Mr Makhlouf, who acts as a representative on the ECB governing council, also pointed out the challenges that persist with inflation. This follows the council’s vote in favour of the interest rate drop, marking it the first of such nature in the last five years. Nevertheless, the continuous sticky nature of inflation necessitates further careful consideration on subsequent rate reductions. Following Fridays released ECB data revealing the speedy rise of euro-zone wages during Q1 of 2022, concerns mount. The detrimental repercussions of an excessive wage increase pose risks, potentially triggering an inflation hiking wage-price spiral.
The governor downplayed a study from the Economic and Social Research Institute (ESRI) last week, which claimed that the Central Bank’s decision to relax mortgage lending rules has caused house prices to rise.

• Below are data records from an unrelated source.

(* ===== verification/Prelude.v ===== *)
(** * libx, verified

    A model of the core of libx, the C library under [src/libx/x/]: its
    containers, byte buffers, digests, codecs, protocol formats and the state
    machines built on them.  Each function of the source is one definition
    that follows it branch by branch, errors included; the theorems are about
    these definitions.

    ** How the program's parts fit together

    [base/] holds the containers, codecs and the flag parser that everything
    else uses.  [buf/io.c] provides the chained buffers, whose blocks come from
    a lock-free pool and may be shared between buffers; the WebSocket code of
    [http/] parses frames from one and writes to another.  The
    server-sent-event client parses out of the growable buffer of [buf/buf.c].
    The DNS client keeps a TTL cache in a map of [base/map.c], which is a
    table of functions over one of three backends.  STUN messages of [p2p/]
    are authenticated with [crypto/hmac.c], which works over any digest, and
    sent by the transactions of [stun_txn.c] under a retransmission timer.
    The event loop of [base/event_run.c] keeps its timers in the heap of
    [base/heap.c] and its posts in the queue of [base/mpsc.c].
    The JSON library allocates from an arena of [base/arena.c].

    Where a part uses another, the client is proved against a type class with
    the contract and the provider discharges it: [XMap]/[XMapOk] of MapIface
    (clients: the DNS cache), [xHashVtable]/[HashOk] of Hash (client: HMAC),
    [ByteQueue] and [ByteStream] of ByteQueue (clients: the frame parser and
    the WebSocket connection).

    ** Conventions

    A C integer is a [Z] with its wrap written out ([u8] to [u64], [size_t]
    being [u64]); a block of memory is the list of its bytes, and an access
    outside it is undefined behaviour, the [None] of a computation of type
    [ub].  A failing allocation is the choice of an [oracle] (by size) or of a
    function of the number of the attempt; memory that [malloc] returns holds
    whatever the parameter [junk] says.  Leaks are counted where the code
    allocates small objects (the [heap] of Wire).  Callbacks, system calls,
    timers and clocks are parameters or events.  Code that interleaves is a
    step relation over its atomic operations, sequentially consistent.

    ** Files and what they model

    - Prelude, Decimal, Grow, Wire: integers, memory, monads and numbers as
      text; the doubling rule of [buf.c] and [array.c]; big-endian fields and
      C strings.
    - Errno: [base/error.h].  Bitmap: [base/bitmap.c].  Heap: [base/heap.c].
      Arena: [base/arena.c].  Mpsc: [base/mpsc.c], each atomic operation a
      step of a thread.
    - MapIface, MapHash, MapTree, MapFlat, Map: [base/map.h], [map_hash.c],
      [map_tree.c] (the tree as a zipper), [map_flat.c], [map.c].
    - Flag (data and registration of [base/flag.c]), FlagSet (a set and its
      storage), FlagParse ([xFlagParse] and the help text), FlagSafe,
      FlagSyntax, FlagNum (proofs).
    - Event: [base/event_timer.c], [event_run.c], [event_post.c],
      [event_private.c] and the common part of [event_epoll.c]; a callback is
      a tree of the API calls it makes.  EventTimer, EventSafe, EventLoop: proofs.
    - Ring: [buf/ring.c].  Buf: [buf/buf.c].  IOBlock, IOBuf, IOTake, IOWorld:
      [buf/io.c], one buffer and then all buffers of a program with the blocks
      they share.  Treiber: the pool of [buf/io.c] with its threads interleaved.
    - Hex, Base64, Base58: [base/].  Crc32, Sha1, Sha256, Md5 (over Md, the
      buffering they share), Hash, Hmac: [crypto/].
    - DnsName, Dns: [dns/dns_packet.c].  DnsCache: [dns/dns_cache.c] and
      [cache_results] of [dns_client.c].
    - Stun: [p2p/stun_msg.c], [stun_attr.c].  StunTxn: [stun_txn.c].
      TurnChannel: [turn_channel.c].  Ice: [ice_candidate.c], [ice_pair.c].
    - ByteQueue: the interface.  WsFrame (definitions), WsParse, WsSafe, WsIO
      (proofs): [http/ws_frame.c].  IOStream, WsMem, WsConn (definitions),
      WsConnSafe, WsConnRx, WsConnTalk (proofs): [http/ws.c].
    - Sse (definitions), SseSafe, SseStream (proofs): [http/sse.c].
    - JsonTok: [json/json_parse.c].  Json, JsonPrint, JsonDom: [json/json.c]
      (parser, serializer, documents).  JsonSax: [json/json_sax.c].  JsonText,
      JsonRound, JsonSafe: proofs.

    ** What the theorems show

    - Containers implement their abstract data types: the map API is a finite
      map over every backend, and the red-black tree stays balanced; the heap
      returns a minimum and keeps every recorded index right; ring and buffers
      are bounded or unbounded byte queues, the chained ones also when buffers
      share blocks; queue and pool keep their nodes under any interleaving.
    - Codecs invert: hex, base-64, base-58, domain names, DNS responses, STUN
      attributes and addresses, WebSocket frames, JSON documents.
    - Parsers are total on arbitrary bytes, read nothing outside the input and
      leak nothing: names, DNS packets, frames, JSON, command lines, events.
    - Digests are independent of how the message is cut, HMAC is the formula of
      RFC 2104 over any of them, the CRC table is the bitwise definition, a
      signed STUN message verifies and an altered one is a different message.
    - State machines: a WebSocket connection keeps its invariant, delivers the
      messages of the stream in order, and two ends talk to each other up to
      the answered Close; a STUN transaction is in exactly one state, calls
      back once while it lives and times out after the documented schedule;
      server-sent events are delivered once each, in order, however the stream
      is cut.
    - The event loop fires exactly the expired timers, in order and once,
      whatever the callbacks do; it never sleeps past a timer, runs posts in
      order, and knows when nothing is left to do.  The module Trouble of
      EventLoop shows where it fails: a timer read after it was freed, posts
      left in the queue of a sleeping loop, a repeating timer lost.
    - The flag parser understands each documented way to write an argument,
      keeps its storage well typed and succeeds only when what is required
      was given.

    ** Fuel

    Each fuel is more than the loop can use, and a theorem says so: 65
    doublings of a capacity ([Grow]); [66 * (len + 1)] steps in a DNS name (65
    labels between two jumps, and at most [len] jumps); the length plus one
    for appends, lines of events, reads of a script and queued frames;
    [2 * len + 1] for JSON values and [2 * len + 2] for frames; [argc]
    arguments; the count of transactions.  [MAX_BYTES] (2^58) bounds a chained
    buffer, [2^62] a growing one: beyond these the sizes of the code wrap.
    Numbers print within the digits of their type.  The theorems on
    connections assume that queued bytes fit in the transport's buffer type
    ([q_fits]), which holds of every byte queue without a bound.

    ** Not modelled

    - Kernel interfaces: the other back ends of the event loop, sockets, files,
      processes, threads, clocks, randomness ([base/event_kqueue.c],
      [event_poll.c], [event_wsapoll.c], [socket.c], [command_*.c], [thread.c],
      [time.c], [fs/]); their results are parameters of the models that use
      them.  The environment of the event loop acts while the loop waits.
    - Code whose behaviour is in the callbacks of libraries that are not part
      of the repository: [http/client.c], [server.c], [proto_h1.c],
      [proto_h2.c] (libcurl, llhttp, nghttp2), TLS, DTLS and SCTP, [ws_deflate.c]
      (zlib), the digest back ends on OpenSSL and mbedTLS; of [sse.c] the set-up
      of the request.
    - The drivers on top of both: [ice_agent.c], [nat_probe.c], [turn_client.c],
      [dns_client.c] beyond its cache, [dns_server.c], the peer connection, the
      handshakes of the WebSocket code and the list of connections a server keeps.
    - The list under Planned.
    - The C++ bindings of libxpp and the proxy of libdlproxy.
    - Weak memory orders of the atomics.

    ** Planned

    Task groups and the work the event loop offloads to them, slabs, arrays
    and strings, URLs, UUIDs, session descriptions ([p2p/sdp.c]). *)

From Stdlib Require Export ZArith Lia.
From stdpp Require Export base numbers list gmap.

The ESRI criticised the regulator’s decision to ease rules, stating that the ratio of average loan to income in the Irish mortgage market has reverted to levels only previously seen during the height of the Celtic Tiger boom.
“We’ve never disputed that the alterations we initiated would increase prices,” he commented. “The entire system is designed to inhibit irresponsible lending and borrowing. There’s no proof that these changes are causing instability in the financial system,” he contended.